Báo Khoa học và Đời sống•23/05/2025
Yeni yayımlanan bir araştırmaya göre, uzmanlar deniz tabanında soyu tükenmiş insan atalarına ait kemikler keşfetti ve bu durum Güneydoğu Asya'daki daha önce bilinmeyen Homo erectus popülasyonlarının daha modern insanlarla etkileşime girmiş olabileceğini ortaya koydu. Fotoğraf: Harold Berghuis. Homo erectus kemikleri, Endonezya'nın Cava Adası açıklarında bir inşaat projesi kapsamında toplanan 6.000'den fazla fosil arasında yer alıyor. Fotoğraf: Pelindo'nun izniyle.

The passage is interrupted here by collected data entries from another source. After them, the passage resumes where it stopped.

(* ===== verification/HostFile.v ===== *)
(** * Files kept on the host (lib/sysdep.cc, filesys/openfile.h and filesys/filesys.h
      with [FILESYS_STUB])

    The build keeps Nachos files in the host's file system.  [Host] is that
    file system as POSIX describes it, for regular files and one process:
    names lead to inodes, descriptors to an inode and an offset.  [OpenFile] and
    [FileSystem] are the stub classes on top of it. *)

From S2P Require Import Prelude Machine.
Local Open Scope Z_scope.

(** ** The host *)

Record Host := mkHost {
  inodes : gmap Z (list Z);
  names : gmap (list Z) Z;
  fds : gmap Z (Z * Z);
  nextInode : Z }.

Definition with_inode (h : Host) ino c :=
  mkHost (<[ino := c]> (inodes h)) (names h) (fds h) (nextInode h).
Definition with_fds (h : Host) f := mkHost (inodes h) (names h) f (nextInode h).

(** The lowest descriptor not in use. *)
Definition lowest_fd (f : gmap Z (Z * Z)) : Z :=
  default 0 (head (filter (λ fd, f !! fd = None) (seqZ 0 (Z.of_nat (size f) + 1)))).

Definition host_open (h : Host) (name : list Z) : Z * Host :=
  match names h !! name with
  | None => (-1, h)
  | Some ino => let fd := lowest_fd (fds h) in (fd, with_fds h (<[fd := (ino, 0)]> (fds h)))
  end.

Definition host_creat (h : Host) (name : list Z) : Z * Host :=
  let '(ino, h) :=
    match names h !! name with
    | Some ino => (ino, with_inode h ino [])
    | None => (nextInode h, mkHost (<[nextInode h := []]> (inodes h))
                 (<[name := nextInode h]> (names h)) (fds h) (nextInode h + 1))
    end in
  let fd := lowest_fd (fds h) in
  (fd, with_fds h (<[fd := (ino, 0)]> (fds h))).

(** [read] finds [bytes_at]; the contents [write] leaves: a write past the end
    fills the gap with zeros. *)
Definition overwrite (c : list Z) (pos : Z) (bs : list Z) : list Z :=
  let p := Z.to_nat pos in
  if decide (bs = []) then c
  else take p c ++ replicate (p - length c) 0 ++ bs ++ drop (p + length bs) c.

(** ** lib/sysdep.cc *)

Definition OpenForWrite (h : Host) (name : list Z) : result (Z * Host) :=
  let '(fd, h) := host_creat h name in
  ASSERT (0 <=? fd);;
  Ok (fd, h).

Definition OpenForReadWrite (h : Host) (name : list Z) (crashOnError : bool) : result (Z * Host) :=
  let '(fd, h) := host_open h name in
  ASSERT (negb crashOnError || (0 <=? fd));;
  Ok (fd, h).

(** An open descriptor; the kernel never uses another. *)
Definition host_fd (h : Host) (fd : Z) : result (Z * Z * list Z) :=
  match fds h !! fd with
  | None => Fail Undefined
  | Some (ino, off) =>
      match inodes h !! ino with Some c => Ok (ino, off, c) | None => Fail Undefined end
  end.

Definition ReadPartial (h : Host) (fd nBytes : Z) : result (list Z * Host) :=
  '(ino, off, c) ← host_fd h fd;
  if nBytes <? 0 then Fail Undefined
  else
    let bs := bytes_at c off nBytes in
    Ok (bs, with_fds h (<[fd := (ino, off + Z.of_nat (length bs))]> (fds h))).

Definition Read (h : Host) (fd nBytes : Z) : result (list Z * Host) :=
  '(bs, h) ← ReadPartial h fd nBytes;
  ASSERT (Z.of_nat (length bs) =? nBytes);;
  Ok (bs, h).

Definition WriteFile (h : Host) (fd : Z) (bs : list Z) : result Host :=
  '(ino, off, c) ← host_fd h fd;
  Ok (with_inode (with_fds h (<[fd := (ino, off + Z.of_nat (length bs))]> (fds h)))
        ino (overwrite c off bs)).

(** [whence] is 0 (from the start) or 2 (from the end); the offset [lseek]
    returns is kept in an [int]. *)
Definition Lseek (h : Host) (fd offset whence : Z) : result Host :=
  '(ino, off, c) ← host_fd h fd;
  let target := if whence =? 0 then offset else Z.of_nat (length c) + offset in
  ASSERT (0 <=? target);;
  ASSERT (0 <=? s32 target);;
  Ok (with_fds h (<[fd := (ino, target)]> (fds h))).

Definition Tell (h : Host) (fd : Z) : result Z :=
  '(ino, off, c) ← host_fd h fd;
  Ok (s32 off).

Definition Close (h : Host) (fd : Z) : result Host :=
  ASSERT (bool_decide (is_Some (fds h !! fd)));;
  Ok (with_fds h (delete fd (fds h))).

(** The C [bool] that [Unlink] makes of [unlink]'s result: true on failure. *)
Definition Unlink (h : Host) (name : list Z) : bool * Host :=
  match names h !! name with
  | None => (true, h)
  | Some _ => (false, mkHost (inodes h) (delete name (names h)) (fds h) (nextInode h))
  end.

(** ** OpenFile *)

(** [filename] is the buffer of [strlen (name) + 1] bytes the constructor
    fills with [strncpy (filename, name, strlen (name))]; [raw] is what [new]
    left in it. *)
Record OpenFile := mkOpenFile {
  file : Z; currentOffset : Z; type : Z; filename : list Z }.

Definition strlen (name : list Z) : Z := Z.of_nat (length name).

Definition OpenFile_new (f t : Z) (name raw : list Z) : result OpenFile :=
  buf ← blk_put raw 0 name;
  Ok (mkOpenFile f 0 t buf).

Definition with_offset (o : OpenFile) (off : Z) : OpenFile :=
  mkOpenFile (file o) off (type o) (filename o).

Definition OpenFile_delete (h : Host) (o : OpenFile) : result Host := Close h (file o).

Definition Seek (h : Host) (o : OpenFile) (pos : Z) : result (Z * Host * OpenFile) :=
  h ← Lseek h (file o) pos 0;
  off ← Tell h (file o);
  Ok (off, h, with_offset o off).

Definition ReadAt (h : Host) (o : OpenFile) (numBytes position : Z) : result (list Z * Host) :=
  h ← Lseek h (file o) position 0;
  ReadPartial h (file o) numBytes.

Definition WriteAt (h : Host) (o : OpenFile) (from : list Z) (position : Z) : result (Z * Host) :=
  h ← Lseek h (file o) position 0;
  h ← WriteFile h (file o) from;
  Ok (Z.of_nat (length from), h).

Definition OpenFile_Read (h : Host) (o : OpenFile) (numBytes : Z) :
    result (list Z * Host * OpenFile) :=
  '(bs, h) ← ReadAt h o numBytes (currentOffset o);
  Ok (bs, h, with_offset o (s32 (currentOffset o + Z.of_nat (length bs)))).

Definition OpenFile_Write (h : Host) (o : OpenFile) (from : list Z) :
    result (Z * Host * OpenFile) :=
  '(n, h) ← WriteAt h o from (currentOffset o);
  Ok (n, h, with_offset o (s32 (currentOffset o + n))).

Definition Length (h : Host) (o : OpenFile) : result (Z * Host) :=
  h ← Lseek h (file o) 0 2;
  len ← Tell h (file o);
  h ← Lseek h (file o) (currentOffset o) 0;
  Ok (len, h).

Definition GetCurrentPos (h : Host) (o : OpenFile) : result (Z * OpenFile) :=
  off ← Tell h (file o);
  Ok (off, with_offset o off).

(** ** A file as its clients see it

    The contents, the implicit position, and the host's own offset, which
    [ReadAt] and [WriteAt] move and only [GetCurrentPos] shows. *)
Record view := mkView { contents : list Z; pos : Z; hostpos : Z }.

Inductive fcall :=
  | FSeek (p : Z) | FRead (n : Z) | FReadAt (n p : Z)
  | FWrite (bs : list Z) | FWriteAt (bs : list Z) (p : Z) | FLength | FCurrent.
Inductive fret := RInt (z : Z) | RBytes (bs : list Z).

Definition view_read (v : view) (n p : Z) : result (list Z) :=
  ASSERT (0 <=? p);; if n <? 0 then Fail Undefined else Ok (bytes_at (contents v) p n).

Definition view_call (v : view) (c : fcall) : result (fret * view) :=
  match c with
  | FSeek p => ASSERT (0 <=? p);; Ok (RInt p, mkView (contents v) p p)
  | FRead n =>
      bs ← view_read v n (pos v);
      let len := Z.of_nat (length bs) in
      Ok (RBytes bs, mkView (contents v) (s32 (pos v + len)) (pos v + len))
  | FReadAt n p =>
      bs ← view_read v n p;
      Ok (RBytes bs, mkView (contents v) (pos v) (p + Z.of_nat (length bs)))
  | FWrite bs =>
      let len := Z.of_nat (length bs) in
      ASSERT (0 <=? pos v);;
      Ok (RInt len, mkView (overwrite (contents v) (pos v) bs) (s32 (pos v + len)) (pos v + len))
  | FWriteAt bs p =>
      let len := Z.of_nat (length bs) in
      ASSERT (0 <=? p);;
      Ok (RInt len, mkView (overwrite (contents v) p bs) (pos v) (p + len))
  | FLength =>
      let len := Z.of_nat (length (contents v)) in
      ASSERT (0 <=? s32 len);;
      ASSERT (0 <=? pos v);;
      Ok (RInt (s32 len), mkView (contents v) (pos v) (pos v))
  | FCurrent => Ok (RInt (s32 (hostpos v)), mkView (contents v) (s32 (hostpos v)) (hostpos v))
  end.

Bilim insanları , son buzul çağında deniz seviyelerinin daha düşük olduğu dönemde Java gibi adaları Asya anakarasına bağlayan Endonezya adalarından ilk kez deniz fosilleri keşfetti. Fotoğraf: Harold Berghuis. Sundaland adı verilen bu kayıp topraklar, yaklaşık 140.000 yıl önce nehirlerle bezeli geniş ovalardı. Fotoğraf: Güneydoğu Asya.

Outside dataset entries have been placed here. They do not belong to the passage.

(* ===== verification/AddrSpace.v ===== *)
(** * Address spaces (userprog/addrspace.h, userprog/addrspace.cc, userprog/noff.h)

    Loading a NOFF executable into page frames, the page table of a process,
    and its initial registers.  The frames come from a [BitmapLaws] bitmap, the
    bytes from the [view] of an open file. *)

From S2P Require Import Prelude Bitmap Machine Mips HostFile.
Local Open Scope Z_scope.

(** ** The object file format *)

Definition NOFFMAGIC : Z := 0xbadfad.
Definition UserStackSize : Z := 1024.

(** The size the kernel gives [gPhysPageBitMap] (threads/kernel.cc), twice the
    number of frames there are. *)
Definition FrameBits : Z := 256.

Record Segment := mkSegment { virtualAddr : Z; inFileAddr : Z; size : Z }.
Record NoffHeader := mkNoff {
  noffMagic : Z; code : Segment; initData : Segment; readonlyData : Segment; uninitData : Segment }.

Definition sizeof_NoffHeader : Z := 52.

Section header.
Variable big_endian : bool.

(** Field [k] of the header, as the host reads it out of the buffer. *)
Definition header_word (buf : list Z) (k : Z) : result Z :=
  bs ← blk_get buf (4 * k) 4;
  Ok (s32 (host_word big_endian bs)).

Definition header_segment (buf : list Z) (k : Z) : result Segment :=
  va ← header_word buf k;
  fa ← header_word buf (k + 1);
  sz ← header_word buf (k + 2);
  Ok (mkSegment va fa sz).

Definition read_header (buf : list Z) : result NoffHeader :=
  m ← header_word buf 0;
  c ← header_segment buf 1;
  d ← header_segment buf 4;
  r ← header_segment buf 7;
  u ← header_segment buf 10;
  Ok (mkNoff m c d r u).

Definition swap (x : Z) : Z := s32 (WordToHost big_endian (u32 x)).
Definition swap_segment (s : Segment) : Segment :=
  mkSegment (swap (virtualAddr s)) (swap (inFileAddr s)) (swap (size s)).
Definition SwapHeader (h : NoffHeader) : NoffHeader :=
  mkNoff (swap (noffMagic h)) (swap_segment (code h)) (swap_segment (initData h))
    (swap_segment (readonlyData h)) (swap_segment (uninitData h)).
End header.

(** ** State *)

(** What [AddrSpace] uses of the kernel: [machine], [gPhysPageBitMap] and the
    value of the semaphore [addrLock]. *)
Record Kernel (B : Type) := mkKernel { machine : Machine; gPhysPageBitMap : B; addrLock : Z }.
Arguments mkKernel {B}.
Arguments machine {B}.
Arguments gPhysPageBitMap {B}.
Arguments addrLock {B}.

(** [None] is the pointer the constructor leaves uninitialised. *)
Record AddrSpace := mkAddrSpace { space_pageTable : option (list TranslationEntry); numPages : Z }.

Definition AddrSpace_new : AddrSpace := mkAddrSpace None 0.

(** [addrLock->P] and [V], run by a thread that does not have to wait. *)
Definition lock_P (v : Z) : result Z := if v =? 0 then Fail Blocked else Ok (v - 1).
Definition lock_V (v : Z) : Z := v + 1.

Definition min_int (a b : Z) : Z := if a <? b then a else b.

(** [(n - 1) % PageSize + 1] *)
Definition last_size (n : Z) : Z := Z.rem (s32 (n - 1)) PageSize + 1.

Section operations.
Context {B : Type} `{BitmapOps B}.
Variable big_endian : bool.
(** The array [new TranslationEntry[n]] returns. *)
Variable new_table : Z → list TranslationEntry.

Definition AddrSpace_delete (k : Kernel B) (a : AddrSpace) : result (Kernel B) :=
  pt ← match space_pageTable a with Some pt => Ok pt | None => Fail Undefined end;
  bm ← for_each 0 (numPages a) (λ i bm, e ← aget pt i; bm_Clear bm (physicalPage e))
         (gPhysPageBitMap k);
  Ok (mkKernel (machine k) bm (addrLock k)).

(** The frame allocation loop of [Load]. *)
Definition alloc_page (i : Z) (s : B * list TranslationEntry * list Z) :
    result (B * list TranslationEntry * list Z) :=
  let '(bm, pt, mem) := s in
  '(f, bm) ← bm_FindAndSet bm;
  pt ← aset pt i (mkTE i f true false false false);
  mem ← blk_put mem (f * PageSize) (replicate (Z.to_nat PageSize) 0);
  Ok (bm, pt, mem).

(** One of the three loops that read whole pages of a segment: page [i0 + j]
    gets the bytes from [filepos + j * PageSize] on. *)
Definition copy_pages (exe : view) (pt : list TranslationEntry) (base i0 num last filepos : Z)
    (mem : list Z) : result (list Z) :=
  for_each 0 num (λ j mem,
    e ← aget pt (i0 + j);
    bs ← view_read exe (if j <? num - 1 then PageSize else last) (s32 (filepos + j * PageSize));
    blk_put mem (base + physicalPage e * PageSize) bs) mem.

(** The head of a segment, read behind the previous one in page [i - 1]. *)
Definition copy_head (exe : view) (pt : list TranslationEntry) (base i offset n filepos : Z)
    (mem : list Z) : result (list Z) :=
  e ← aget pt (i - 1);
  bs ← view_read exe n filepos;
  blk_put mem (base + physicalPage e * PageSize + offset) bs.

Definition load_code (exe : view) (h : NoffHeader) (pt : list TranslationEntry) (mem : list Z) :
    result (Z * list Z) :=
  if size (code h) >? 0 then
    let numCodePage := u32 (divRoundUp (size (code h)) PageSize) in
    mem ← copy_pages exe pt (virtualAddr (code h)) 0 numCodePage (last_size (size (code h)))
            (inFileAddr (code h)) mem;
    Ok (numCodePage, mem)
  else Ok (0, mem).

Definition load_data (exe : view) (h : NoffHeader) (pt : list TranslationEntry) (i : Z) (mem : list Z) :
    result (Z * list Z) :=
  let numCodePage := u32 (divRoundUp (size (code h)) PageSize) in
  let lastCodePageSize := last_size (size (code h)) in
  let firstDataPageSize := min_int (PageSize - lastCodePageSize) (size (initData h)) in
  let lastDataPageSize := last_size (size (initData h) - firstDataPageSize) in
  let numDataPage := u32 (divRoundUp (size (initData h) - firstDataPageSize) PageSize) in
  if size (initData h) >? 0 then
    mem ← (if negb (lastCodePageSize =? PageSize) && (numCodePage >? 0)
           then copy_head exe pt (virtualAddr (code h)) i lastCodePageSize firstDataPageSize
                  (inFileAddr (initData h)) mem
           else Ok mem);
    mem ← copy_pages exe pt (virtualAddr (code h)) i numDataPage lastDataPageSize
            (inFileAddr (initData h) + firstDataPageSize) mem;
    Ok (i + numDataPage, mem)
  else Ok (i, mem).

Definition load_rdata (exe : view) (h : NoffHeader) (pt : list TranslationEntry) (i : Z) (mem : list Z) :
    result (list Z) :=
  if size (readonlyData h) >? 0 then
    let offset := last_size (size (code h) + size (initData h)) in
    let firstReadDataSize := min_int (PageSize - offset) (size (readonlyData h)) in
    let lastReadDataSize := last_size (size (readonlyData h) - firstReadDataSize) in
    let numReadPage := u32 (divRoundUp (size (readonlyData h) - firstReadDataSize) PageSize) in
    mem ← (if negb (offset =? PageSize) && (i >? 0)
           then copy_head exe pt (virtualAddr (code h)) i offset firstReadDataSize
                  (inFileAddr (readonlyData h)) mem
           else Ok mem);
    copy_pages exe pt (virtualAddr (code h)) i numReadPage lastReadDataSize
      (inFileAddr (readonlyData h) + firstReadDataSize) mem
  else Ok mem.

(** [Load] in the order of its parts: the header; between [P] and [V] of
    [addrLock] the frames, [None] when they do not suffice; the segments. *)
Definition read_noff (exe : view) (stack : list Z) : result NoffHeader :=
  bs ← view_read exe sizeof_NoffHeader 0;
  buf ← blk_put stack 0 bs;
  h ← read_header big_endian buf;
  let h := if negb (noffMagic h =? NOFFMAGIC) && (swap big_endian (noffMagic h) =? NOFFMAGIC)
           then SwapHeader big_endian h else h in
  ASSERT (noffMagic h =? NOFFMAGIC);;
  Ok h.

Definition load_frames (k : Kernel B) (h : NoffHeader) :
    result (option (list TranslationEntry * Z) * Kernel B) :=
  let size := u32 (size (code h) + size (readonlyData h) + size (initData h)
                   + size (uninitData h) + UserStackSize) in
  let np := divRoundUp size PageSize in
  ASSERT (np <=? NumPhysPages);;
  free ← bm_NumClear (gPhysPageBitMap k);
  if np >? free then Ok (None, k)
  else
    '(bm, pt, mem) ← for_each 0 np alloc_page
      (gPhysPageBitMap k, new_table np, mainMemory (machine k));
    Ok (Some (pt, np), mkKernel (with_memory (machine k) mem) bm (addrLock k)).

Definition load_segments (exe : view) (h : NoffHeader) (pt : list TranslationEntry) (mem : list Z) :
    result (list Z) :=
  '(i, mem) ← load_code exe h pt mem;
  '(i, mem) ← load_data exe h pt i mem;
  load_rdata exe h pt i mem.

(** [Load] once the header is read. *)
Definition load_program (k : Kernel B) (a : AddrSpace) (exe : view) (h : NoffHeader) :
    result (bool * Kernel B * AddrSpace) :=
  lock ← lock_P (addrLock k);
  '(r, k) ← load_frames (mkKernel (machine k) (gPhysPageBitMap k) lock) h;
  let k := mkKernel (machine k) (gPhysPageBitMap k) (lock_V (addrLock k)) in
  match r with
  | None => Ok (false, k, mkAddrSpace (space_pageTable a) 0)
  | Some (pt, np) =>
      mem ← load_segments exe h pt (mainMemory (machine k));
      Ok (true, mkKernel (with_memory (machine k) mem) (gPhysPageBitMap k) (addrLock k),
          mkAddrSpace (Some pt) np)
  end.

(** [executable] is what [fileSystem->Open] returned, [stack] the bytes of the
    uninitialised local [noffH]. *)
Definition Load (k : Kernel B) (a : AddrSpace) (executable : option view) (stack : list Z) :
    result (bool * Kernel B * AddrSpace) :=
  match executable with
  | None => Ok (false, k, a)
  | Some exe => h ← read_noff exe stack; load_program k a exe h
  end.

Yeni keşfedilen fosiller, bu nehirlerin balık, kaplumbağa, su aygırı ve diğer deniz canlılarıyla dolu olduğunu, ovalarda ise filler ve manda gibi kara devlerinin yaşadığını gösteriyor. Fotoğraf: Yale Üniversitesi. Nesli tükenmiş bir insan türü olan Homo erectus'un kalıntılarının keşfi, kadim atalarımızın en azından Cava ile Madura adlı daha küçük bir ada arasında kalan, şu anda sular altında kalmış Sundaland'ın verimli avlanma alanlarında yaşadığını doğruluyor. Fotoğraf: Science Photo Library. Homo erectus, yani Dik İnsan, bizim, yani Homo sapiens'in aynı cinsine mensuptu. Yaklaşık 2 milyon yıl önce ortaya çıktılar ve 100.000 yıldan uzun bir süre önce soylarının tükendiği düşünülüyor. Fotoğraf: Ninara / CC BY 2.0.
Fosil kanıtları, Homo erectus'un yaklaşık 117.000 ila 108.000 yıl öncesine kadar, yani türün nesli tükenene kadar Cava Adası'nda yaşamaya devam ettiğini gösteriyor. Fotoğraf: pinterest. Değerli okuyucularımız, lütfen daha fazla video izleyin: Arkeolojik kalıntılarla kayıp medeniyetlerin ortaya çıkarılması.